Listed entries START
(* ===== verification/MmuKernel.v ===== *)
(** * Kernel mappings

    Splitting superpages, guard pages, and the kernel region that
    [map_kernel_region] of kernel/src/mmu.rs puts into every root table. *)

From Stdlib Require Import ZifyN ZifyNat.
From stdpp Require Import base gmap numbers functions list.
From S2P Require Import Prelude Mem MemInv PageAlloc Mmu Pte MmuTree MmuSpec.

(** What the hardware makes of the end of a walk: the physical address and the
    permission bits. *)
Definition resolve (va : N) (w : option (N * N)) : option (N * N) :=
  '(l, e) ← w;
  if pte_leaf e then Some (pte_addr e + va mod 2 ^ (12 + 9 * l), N.land e 0x3FF) else None.

Definition translate (root va : N) (s : PMem) : option (N * N) := resolve va (walk root va s).

(** ** Splitting a superpage *)

Lemma entry_flags e :
  e < 2 ^ 54 → N.ldiff e (N.shiftl PTE_PPN_MASK PTE_PPN_SHIFT) = e mod 1024.
Proof.
  intros He. apply N.bits_inj. intros n. rewrite N.ldiff_spec. change 1024 with (2 ^ 10).
  change (N.shiftl PTE_PPN_MASK PTE_PPN_SHIFT) with (N.shiftl (N.ones 44) 10).
  destruct (decide (n < 10)) as [Hn|Hn].
  - rewrite N.mod_pow2_bits_low, N.shiftl_spec_low by done. by rewrite andb_true_r.
  - rewrite N.mod_pow2_bits_high by lia. rewrite N.shiftl_spec_high' by lia.
    destruct (decide (n < 54)) as [Hn2|Hn2].
    + rewrite N.ones_spec_low by lia. by rewrite andb_false_r.
    + rewrite (testbit_above e 54) by (done || lia). done.
Qed.

Lemma land_mod_1024 e m : m < 1024 → N.land (e mod 1024) m = N.land e m.
Proof.
  intros Hm. change 1024 with (2 ^ 10) in *. apply N.bits_inj. intros n. rewrite !N.land_spec.
  destruct (decide (n < 10)) as [Hn|Hn].
  - by rewrite N.mod_pow2_bits_low.
  - rewrite (testbit_above m 10) by (done || lia). by rewrite !andb_false_r.
Qed.

Lemma pte_addr_aligned e : pte_addr e mod 4096 = 0.
Proof.
  unfold pte_addr. rewrite N.shiftl_mul_pow2. change (2 ^ 12) with 4096. apply N.Div0.mod_mul.
Qed.

(** The entry of page [i] of a split superpage resolves as the superpage did. *)
Lemma split_entry_resolve e va :
  e < 2 ^ 54 → pte_valid e = true → pte_leaf e = true → pte_addr e + SUPER_PAGE ≤ PHYS_LIMIT →
  let e0 := pte (pte_addr e + ix0 va * 4096) (e mod 1024) in
  resolve va (walk_of 0 e0) = resolve va (walk_of 1 e).
Proof.
  intros He V L Hp e0. pose proof (ix0_lt va) as Hi. pose proof (pte_addr_aligned e) as Ha.
  assert (pte_addr e + ix0 va * 4096 < PHYS_LIMIT) as Hlt by (unfold SUPER_PAGE in Hp; lia).
  assert (e mod 1024 < 1024) as Hf by dlia.
  unfold resolve, walk_of, e0. rewrite pte_valid_pte by done.
  assert (pte_valid (e mod 1024) = true) as -> by (unfold pte_valid; by rewrite land_mod_1024).
  rewrite V. cbn [mbind option_bind]. rewrite pte_leaf_pte by done.
  assert (pte_leaf (e mod 1024) = true) as -> by (unfold pte_leaf; by rewrite land_mod_1024).
  rewrite L. f_equal. f_equal.
  - rewrite pte_addr_pte; [|done|dlia|done].
    change (12 + 9 * 0) with 12. change (12 + 9 * 1) with 21. rewrite ix0_val.
    change (2 ^ 12) with 4096. change (2 ^ 21) with 2097152. clear. dlia.
  - rewrite pte_flags by done. by rewrite land_mod_1024.
Qed.

Section kernel.
Context `{PageAllocator G}.

(** The middle-level entry over [va], if it is a superpage, is one the kernel
    built: the address and the flags fit. *)
Definition super_ok (s : PMem) (root va : N) : Prop :=
  ∀ e, walk root va s = Some (1, e) → e < 2 ^ 54 ∧ pte_addr e + SUPER_PAGE ≤ PHYS_LIMIT.

Lemma walk_l1_leaf s root va t1 :
  tbl s root (PL1 (ix2 va)) = Some t1 → pte_valid (pte_at s t1 (ix1 va)) = true →
  pte_leaf (pte_at s t1 (ix1 va)) = true → walk root va s = Some (1, pte_at s t1 (ix1 va)).
Proof.
  intros T V L. rewrite walk_tbl, T. unfold entry_table, walk_of. by rewrite V, L.
Qed.

(** Filling the new last-level table. *)
Lemma split_table_spec g s root t1 i2 i1 e :
  pt_wf g s root → i2 < 512 → i1 < 512 → tbl s root (PL1 i2) = Some t1 → pte_at s t1 i1 = e →
  pte_leaf e = true → alloc_pages 0 s = Ret (None, s) ∨
  ∃ sub sa sz sf g', alloc_pages 0 s = Ret (Some sub, sa) ∧ zero_page sub sa = Ret (tt, sz) ∧
    for_each (λ i, pte_write sub i (pte (pte_addr e + i * 4096)
      (N.ldiff e (N.shiftl PTE_PPN_MASK PTE_PPN_SHIFT)))) (nrange 0 512) sz = Ret (tt, sf) ∧
    let s' := set_ram (write_word (t1 + i1 * 8) (pte sub PTE_V) (ram sf)) sf in
    pt_step g g' s s' root ∧ tbl s' root (PL0 i2 i1) = Some sub ∧
    ∀ va, walk root va s' =
      if decide (ix2 va = i2 ∧ ix1 va = i1) then
        walk_of 0 (pte (pte_addr e + ix0 va * 4096)
          (N.ldiff e (N.shiftl PTE_PPN_MASK PTE_PPN_SHIFT)))
      else walk root va s.
Proof.
  intros W H2 H1 T1 E1 L. set (F := λ i, pte (pte_addr e + i * 4096) (N.ldiff e (N.shiftl PTE_PPN_MASK PTE_PPN_SHIFT))).
  destruct (alloc_zero_law s g (pt_pinv _ _ _ W)) as [E|(n & sa & sz & g' & Ea & Ez & Fr)]; [by left|right].
  assert (live g' n) as Hn by (apply (fpg_live _ _ _ _ _ Fr); by right).
  destruct (write_words_live F g' n (nrange 0 512) sz (fpg_inv _ _ _ _ _ Fr) Hn)
    as (sf & Ef & If & Af & Zf & _ & Kf).
  { intros w Hw%elem_of_nrange. lia. }
  exists n, sa, sz, sf, g'. split; [done|]. split; [done|]. split; [exact Ef|].
  assert (∀ x, live g x → keeps s sf x) as K.
  { intros x Hx. apply (keeps_trans _ sz); [by apply (fpg_keeps _ _ _ _ _ Fr)|].
    apply Kf; [apply (fpg_live _ _ _ _ _ Fr); by left|].
    intros ->. by apply (fpg_new _ _ _ _ _ Fr). }
  assert (∀ p a, path_ok p → tbl s root p = Some a → keeps s sf a) as Kt.
  { intros p a Hp Ha. apply K. by apply (pt_live _ _ _ W p). }
  assert (same_area s sf) as A by (eapply same_area_trans; [apply Fr|done]).
  pose proof (tbl_ext g s sf root W Kt) as Tf.
  assert (pt_wf g' sf root) as Wf.
  { eapply pt_wf_ext; try done. intros x Hx. apply (fpg_live _ _ _ _ _ Fr). by left. }
  assert (∀ q, path_ok q → tbl sf root q ≠ Some n) as Hq.
  { intros q Hqo. rewrite Tf by done. intros Hx. apply (fpg_new _ _ _ _ _ Fr).
    by apply (pt_live _ _ _ W q). }
  assert (tbl sf root (PL1 i2) = Some t1) as T1f by (by rewrite Tf).
  pose proof (entry_table_pointer g' sf n If Hn (pt_phys _ _ _ Wf)) as Hv.
  destruct (l1_link_step g' sf root Wf i2 t1 i1 (pte n PTE_V) H2 H1 T1f n Hv Hn Hq) as [W' Hsub].
  split; [split|split].
  - done.
  - intros x Hx. apply (fpg_live _ _ _ _ _ Fr). by left.
  - done.
  - intros p a Hp Ha. destruct (Hsub p a Hp Ha) as [Ha'| ->].
    + left. exists p. rewrite <-Tf by done. done.
    + right. apply (fpg_new _ _ _ _ _ Fr).
  - intros x Hx Hxq. apply (keeps_trans _ sf); [auto|].
    apply (slot_keeps g' sf root Wf (PL1 i2) t1 i1); [done|done|done|apply (fpg_live _ _ _ _ _ Fr); by left|].
    intros q Hqo. rewrite Tf by done. auto.
  - by rewrite (l1_write_tbl_new g' sf root Wf i2 t1 i1).
  - intros va. rewrite (l1_write_walk g' sf root Wf i2 t1 i1), Hv by done.
    case_decide; [|by apply (walk_ext g)]. f_equal.
    rewrite pte_at_write; [|exact (pt_table_aligned g' sf root (PL1 i2) t1 Wf H2 T1f)
      |by apply (live_page sf g')|done|auto with pages].
    rewrite decide_False by (intros [-> _]; by apply (Hq (PL1 i2))).
    unfold pte_at. rewrite Zf; [done|]. apply elem_of_nrange. pose proof (ix0_lt va). lia.
Qed.

Lemma split_superpage_spec g s root va :
  pt_wf g s root → super_ok s root va →
  (∃ s' g', split_superpage root va s = Ret (Err tt, s') ∧ pt_grow g g' s s' root) ∨
  ∃ s' g', split_superpage root va s = Ret (Ok tt, s') ∧ pt_step g g' s s' root ∧
    is_Some (tbl s' root (PL0 (ix2 va) (ix1 va))) ∧
    (∀ vb, translate root vb s' = translate root vb s) ∧
    (∀ vb, ¬ same_super vb va → walk root vb s' = walk root vb s).
Proof.
  intros W Hs. unfold split_superpage.
  destruct (ensure_table_spec g s root PRoot root (ix2 va) W I I eq_refl (ix2_lt va))
    as [[E _]|(t1 & s1 & g1 & E1 & T1 & G1)].
  { left. exists s, g. rewrite (try_err _ _ _ _ _ E). split; [done|by apply pt_grow_refl]. }
  rewrite (try_ok _ _ _ _ _ E1). unfold pte_read. rewrite bind_gets. simpl child in T1.
  pose proof (pg_step _ _ _ _ _ G1) as P1. pose proof (ps_wf _ _ _ _ _ P1) as W1.
  destruct (pte_valid (pte_at s1 t1 (ix1 va))) eqn:V; cbn [negb]; [|left; by eauto].
  destruct (pte_leaf (pte_at s1 t1 (ix1 va))) eqn:L; cbn [negb].
  2:{ right. exists s1, g1. split; [done|]. split; [done|]. split; [|split].
    - cbn [tbl] in *. rewrite T1. simpl. unfold entry_table. by rewrite V, L.
    - intros vb. unfold translate. by rewrite (pg_walk _ _ _ _ _ G1).
    - intros vb _. apply G1. }
  destruct (Hs (pte_at s1 t1 (ix1 va))) as [He Hp].
  { rewrite <-(pg_walk _ _ _ _ _ G1). by apply walk_l1_leaf. }
  destruct (split_table_spec g1 s1 root t1 (ix2 va) (ix1 va) _ W1 (ix2_lt va) (ix1_lt va) T1 eq_refl L)
    as [E|(sub & sa & sz & sf & g2 & Ea & Ez & Ef & P2 & T2 & Wk)].
  { left. exists s1, g1. by rewrite (try_err _ _ _ _ _ (ok_or_none _ _ _ _ E)). }
  right. eexists _, g2. rewrite (try_ok _ _ _ _ _ (ok_or_some _ _ _ _ _ Ea)), (bind_ret _ _ _ _ _ Ez).
  rewrite (bind_ret _ _ _ _ _ Ef). unfold pte_write at 1. rewrite bind_modify.
  split; [done|]. split; [by eapply pt_step_trans|]. split; [by rewrite T2|]. split.
  - intros vb. unfold translate. rewrite Wk, <-(pg_walk _ _ _ _ _ G1). case_decide as Hc; [|done].
    destruct Hc as [Hc2 Hc1]. rewrite entry_flags by done. rewrite split_entry_resolve by done.
    rewrite <-Hc2 in T1. rewrite <-Hc1 in V, L |- *.
    rewrite (walk_l1_leaf _ _ _ _ T1 V L). unfold walk_of. by rewrite V.
  - intros vb Hn. rewrite Wk, decide_False; [apply G1|]. done.
Qed.

(** ** The kernel region *)

(** A run that halts the machine or changes the walk of every 39-bit address as
    [upd] says. *)
Definition maps (g : G) (s : PMem) (root : N) (m : M PMem ())
    (upd : N → option (N * N) → option (N * N)) : Prop :=
  m s = Panic ∨ ∃ s' g', m s = Ret (tt, s') ∧ pt_step g g' s s' root ∧
    ∀ va, va < 2 ^ 39 → walk root va s' = upd va (walk root va s).

Lemma maps_ret g s root : pt_wf g s root → maps g s root (mret tt) (λ _ w, w).
Proof. intros W. right. exists s, g. split; [done|]. split; [by apply pt_step_refl|done]. Qed.

Lemma maps_ext g s root m u u' :
  (∀ va w, va < 2 ^ 39 → u va w = u' va w) → maps g s root m u → maps g s root m u'.
Proof.
  intros Hu [E|(s' & g' & E & P & Wk)]; [by left|right]. exists s', g'. split; [done|].
  split; [done|]. intros va Hva. rewrite <-Hu by done. auto.
Qed.

Lemma maps_seq g s root m k u1 u2 :
  maps g s root m u1 → (∀ g' s', pt_wf g' s' root → maps g' s' root k u2) →
  maps g s root (m;; k) (λ va w, u2 va (u1 va w)).
Proof.
  intros [E|(s1 & g1 & E & P1 & W1)] Hk.
  { left. unfold mbind, M_bind. by rewrite E. }
  unfold maps. rewrite (bind_ret _ _ _ _ _ E).
  destruct (Hk g1 s1 (ps_wf _ _ _ _ _ P1)) as [E2|(s2 & g2 & E2 & P2 & W2)]; [by left|right].
  exists s2, g2. split; [done|]. split; [by eapply pt_step_trans|].
  intros va Hva. by rewrite W2, W1.
Qed.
Listed entries END
§ **About this task**:
Reproduce the lines of the records exactly, from the first one through the line that contains "Lemma split_entry_resolve e".

§ **Result for this task**:
(* ===== verification/MmuKernel.v ===== *)
(** * Kernel mappings

    Splitting superpages, guard pages, and the kernel region that
    [map_kernel_region] of kernel/src/mmu.rs puts into every root table. *)

From Stdlib Require Import ZifyN ZifyNat.
From stdpp Require Import base gmap numbers functions list.
From S2P Require Import Prelude Mem MemInv PageAlloc Mmu Pte MmuTree MmuSpec.

(** What the hardware makes of the end of a walk: the physical address and the
    permission bits. *)
Definition resolve (va : N) (w : option (N * N)) : option (N * N) :=
  '(l, e) ← w;
  if pte_leaf e then Some (pte_addr e + va mod 2 ^ (12 + 9 * l), N.land e 0x3FF) else None.

Definition translate (root va : N) (s : PMem) : option (N * N) := resolve va (walk root va s).

(** ** Splitting a superpage *)

Lemma entry_flags e :
  e < 2 ^ 54 → N.ldiff e (N.shiftl PTE_PPN_MASK PTE_PPN_SHIFT) = e mod 1024.
Proof.
  intros He. apply N.bits_inj. intros n. rewrite N.ldiff_spec. change 1024 with (2 ^ 10).
  change (N.shiftl PTE_PPN_MASK PTE_PPN_SHIFT) with (N.shiftl (N.ones 44) 10).
  destruct (decide (n < 10)) as [Hn|Hn].
  - rewrite N.mod_pow2_bits_low, N.shiftl_spec_low by done. by rewrite andb_true_r.
  - rewrite N.mod_pow2_bits_high by lia. rewrite N.shiftl_spec_high' by lia.
    destruct (decide (n < 54)) as [Hn2|Hn2].
    + rewrite N.ones_spec_low by lia. by rewrite andb_false_r.
    + rewrite (testbit_above e 54) by (done || lia). done.
Qed.

Lemma land_mod_1024 e m : m < 1024 → N.land (e mod 1024) m = N.land e m.
Proof.
  intros Hm. change 1024 with (2 ^ 10) in *. apply N.bits_inj. intros n. rewrite !N.land_spec.
  destruct (decide (n < 10)) as [Hn|Hn].
  - by rewrite N.mod_pow2_bits_low.
  - rewrite (testbit_above m 10) by (done || lia). by rewrite !andb_false_r.
Qed.

Lemma pte_addr_aligned e : pte_addr e mod 4096 = 0.
Proof.
  unfold pte_addr. rewrite N.shiftl_mul_pow2. change (2 ^ 12) with 4096. apply N.Div0.mod_mul.
Qed.

(** The entry of page [i] of a split superpage resolves as the superpage did. *)
Lemma split_entry_resolve e va :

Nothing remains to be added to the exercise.